Return exactly and only these lines: the first of the listing through the one containing "Definition l_disable (v".

### DATA LISTING:
....................

Definition l_enable (v : Z) (c : s5l_clcd) : s5l_clcd :=
  MkClcd v (disable c) (ctrl c) (fifo c) (intmask c) (intstatus c) (reg1c c) (preenable c)
    (backdrop c) (video c) (win c) (update c) (update2 c) (wincfg_aux c) (csc c) (gate c)
    (opaque c) (gamma c) (scanning c) (frame_ticks c) (frame_accum c) (frames c) (updates c).
Definition l_disable (v : Z) (c : s5l_clcd) : s5l_clcd :=
  MkClcd (enable c) v (ctrl c) (fifo c) (intmask c) (intstatus c) (reg1c c) (preenable c)
    (backdrop c) (video c) (win c) (update c) (update2 c) (wincfg_aux c) (csc c) (gate c)
    (opaque c) (gamma c) (scanning c) (frame_ticks c) (frame_accum c) (frames c) (updates c).
Definition l_ctrl (v : Z) (c : s5l_clcd) : s5l_clcd :=
  MkClcd (enable c) (disable c) v (fifo c) (intmask c) (intstatus c) (reg1c c) (preenable c)
    (backdrop c) (video c) (win c) (update c) (update2 c) (wincfg_aux c) (csc c) (gate c)
    (opaque c) (gamma c) (scanning c) (frame_ticks c) (frame_accum c) (frames c) (updates c).
Definition l_fifo (v : Z) (c : s5l_clcd) : s5l_clcd :=
  MkClcd (enable c) (disable c) (ctrl c) v (intmask c) (intstatus c) (reg1c c) (preenable c)
    (backdrop c) (video c) (win c) (update c) (update2 c) (wincfg_aux c) (csc c) (gate c)
    (opaque c) (gamma c) (scanning c) (frame_ticks c) (frame_accum c) (frames c) (updates c).
Definition l_intmask (v : Z) (c : s5l_clcd) : s5l_clcd :=
  MkClcd (enable c) (disable c) (ctrl c) (fifo c) v (intstatus c) (reg1c c) (preenable c)
    (backdrop c) (video c) (win c) (update c) (update2 c) (wincfg_aux c) (csc c) (gate c)
    (opaque c) (gamma c) (scanning c) (frame_ticks c) (frame_accum c) (frames c) (updates c).
Definition l_intstatus (v : Z) (c : s5l_clcd) : s5l_clcd :=
  MkClcd (enable c) (disable c) (ctrl c) (fifo c) (intmask c) v (reg1c c) (preenable c)
    (backdrop c) (video c) (win c) (update c) (update2 c) (wincfg_aux c) (csc c) (gate c)
    (opaque c) (gamma c) (scanning c) (frame_ticks c) (frame_accum c) (frames c) (updates c).
Definition l_reg1c (v : Z) (c : s5l_clcd) : s5l_clcd :=
  MkClcd (enable c) (disable c) (ctrl c) (fifo c) (intmask c) (intstatus c) v (preenable c)
    (backdrop c) (video c) (win c) (update c) (update2 c) (wincfg_aux c) (csc c) (gate c)
    (opaque c) (gamma c) (scanning c) (frame_ticks c) (frame_accum c) (frames c) (updates c).
Definition l_preenable (v : Z) (c : s5l_clcd) : s5l_clcd :=
  MkClcd (enable c) (disable c) (ctrl c) (fifo c) (intmask c) (intstatus c) (reg1c c) v
    (backdrop c) (video c) (win c) (update c) (update2 c) (wincfg_aux c) (csc c) (gate c)
    (opaque c) (gamma c) (scanning c) (frame_ticks c) (frame_accum c) (frames c) (updates c).
Definition l_backdrop (v : Z) (c : s5l_clcd) : s5l_clcd :=
  MkClcd (enable c) (disable c) (ctrl c) (fifo c) (intmask c) (intstatus c) (reg1c c) (preenable
    c) v (video c) (win c) (update c) (update2 c) (wincfg_aux c) (csc c) (gate c) (opaque c)
    (gamma c) (scanning c) (frame_ticks c) (frame_accum c) (frames c) (updates c).
Definition l_video (v : Z → Z) (c : s5l_clcd) : s5l_clcd :=
  MkClcd (enable c) (disable c) (ctrl c) (fifo c) (intmask c) (intstatus c) (reg1c c) (preenable
    c) (backdrop c) v (win c) (update c) (update2 c) (wincfg_aux c) (csc c) (gate c) (opaque c)
    (gamma c) (scanning c) (frame_ticks c) (frame_accum c) (frames c) (updates c).
Definition l_win (v : Z → clcd_window) (c : s5l_clcd) : s5l_clcd :=
  MkClcd (enable c) (disable c) (ctrl c) (fifo c) (intmask c) (intstatus c) (reg1c c) (preenable
    c) (backdrop c) (video c) v (update c) (update2 c) (wincfg_aux c) (csc c) (gate c) (opaque
    c) (gamma c) (scanning c) (frame_ticks c) (frame_accum c) (frames c) (updates c).
Definition l_update (v : Z) (c : s5l_clcd) : s5l_clcd :=
  MkClcd (enable c) (disable c) (ctrl c) (fifo c) (intmask c) (intstatus c) (reg1c c) (preenable
    c) (backdrop c) (video c) (win c) v (update2 c) (wincfg_aux c) (csc c) (gate c) (opaque c)
    (gamma c) (scanning c) (frame_ticks c) (frame_accum c) (frames c) (updates c).
Definition l_update2 (v : Z) (c : s5l_clcd) : s5l_clcd :=
  MkClcd (enable c) (disable c) (ctrl c) (fifo c) (intmask c) (intstatus c) (reg1c c) (preenable
    c) (backdrop c) (video c) (win c) (update c) v (wincfg_aux c) (csc c) (gate c) (opaque c)
    (gamma c) (scanning c) (frame_ticks c) (frame_accum c) (frames c) (updates c).
Definition l_wincfg_aux (v : Z → Z) (c : s5l_clcd) : s5l_clcd :=
  MkClcd (enable c) (disable c) (ctrl c) (fifo c) (intmask c) (intstatus c) (reg1c c) (preenable
    c) (backdrop c) (video c) (win c) (update c) (update2 c) v (csc c) (gate c) (opaque c)
    (gamma c) (scanning c) (frame_ticks c) (frame_accum c) (frames c) (updates c).
Definition l_csc (v : Z → Z) (c : s5l_clcd) : s5l_clcd :=
  MkClcd (enable c) (disable c) (ctrl c) (fifo c) (intmask c) (intstatus c) (reg1c c) (preenable
    c) (backdrop c) (video c) (win c) (update c) (update2 c) (wincfg_aux c) v (gate c) (opaque
    c) (gamma c) (scanning c) (frame_ticks c) (frame_accum c) (frames c) (updates c).
Definition l_gate (v : Z) (c : s5l_clcd) : s5l_clcd :=
  MkClcd (enable c) (disable c) (ctrl c) (fifo c) (intmask c) (intstatus c) (reg1c c) (preenable
    c) (backdrop c) (video c) (win c) (update c) (update2 c) (wincfg_aux c) (csc c) v (opaque c)
    (gamma c) (scanning c) (frame_ticks c) (frame_accum c) (frames c) (updates c).
Definition l_opaque (v : Z → Z) (c : s5l_clcd) : s5l_clcd :=
  MkClcd (enable c) (disable c) (ctrl c) (fifo c) (intmask c) (intstatus c) (reg1c c) (preenable
    c) (backdrop c) (video c) (win c) (update c) (update2 c) (wincfg_aux c) (csc c) (gate c) v
    (gamma c) (scanning c) (frame_ticks c) (frame_accum c) (frames c) (updates c).
Definition l_gamma (v : Z → Z → Z) (c : s5l_clcd) : s5l_clcd :=
  MkClcd (enable c) (disable c) (ctrl c) (fifo c) (intmask c) (intstatus c) (reg1c c) (preenable
    c) (backdrop c) (video c) (win c) (update c) (update2 c) (wincfg_aux c) (csc c) (gate c)
    (opaque c) v (scanning c) (frame_ticks c) (frame_accum c) (frames c) (updates c).
Definition l_scanning (v : bool) (c : s5l_clcd) : s5l_clcd :=
  MkClcd (enable c) (disable c) (ctrl c) (fifo c) (intmask c) (intstatus c) (reg1c c) (preenable
    c) (backdrop c) (video c) (win c) (update c) (update2 c) (wincfg_aux c) (csc c) (gate c)
    (opaque c) (gamma c) v (frame_ticks c) (frame_accum c) (frames c) (updates c).
Definition l_frame_ticks (v : Z) (c : s5l_clcd) : s5l_clcd :=
  MkClcd (enable c) (disable c) (ctrl c) (fifo c) (intmask c) (intstatus c) (reg1c c) (preenable
    c) (backdrop c) (video c) (win c) (update c) (update2 c) (wincfg_aux c) (csc c) (gate c)
    (opaque c) (gamma c) (scanning c) v (frame_accum c) (frames c) (updates c).
Definition l_frame_accum (v : Z) (c : s5l_clcd) : s5l_clcd :=
  MkClcd (enable c) (disable c) (ctrl c) (fifo c) (intmask c) (intstatus c) (reg1c c) (preenable
    c) (backdrop c) (video c) (win c) (update c) (update2 c) (wincfg_aux c) (csc c) (gate c)
    (opaque c) (gamma c) (scanning c) (frame_ticks c) v (frames c) (updates c).
Definition l_frames (v : Z) (c : s5l_clcd) : s5l_clcd :=
  MkClcd (enable c) (disable c) (ctrl c) (fifo c) (intmask c) (intstatus c) (reg1c c) (preenable
    c) (backdrop c) (video c) (win c) (update c) (update2 c) (wincfg_aux c) (csc c) (gate c)
    (opaque c) (gamma c) (scanning c) (frame_ticks c) (frame_accum c) v (updates c).
Definition l_updates (v : Z) (c : s5l_clcd) : s5l_clcd :=
  MkClcd (enable c) (disable c) (ctrl c) (fifo c) (intmask c) (intstatus c) (reg1c c) (preenable
    c) (backdrop c) (video c) (win c) (update c) (update2 c) (wincfg_aux c) (csc c) (gate c)
    (opaque c) (gamma c) (scanning c) (frame_ticks c) (frame_accum c) (frames c) v.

....................

### RESPONSE TO THE EXERCISE:
Definition l_enable (v : Z) (c : s5l_clcd) : s5l_clcd :=
  MkClcd v (disable c) (ctrl c) (fifo c) (intmask c) (intstatus c) (reg1c c) (preenable c)
    (backdrop c) (video c) (win c) (update c) (update2 c) (wincfg_aux c) (csc c) (gate c)
    (opaque c) (gamma c) (scanning c) (frame_ticks c) (frame_accum c) (frames c) (updates c).
Definition l_disable (v : Z) (c : s5l_clcd) : s5l_clcd :=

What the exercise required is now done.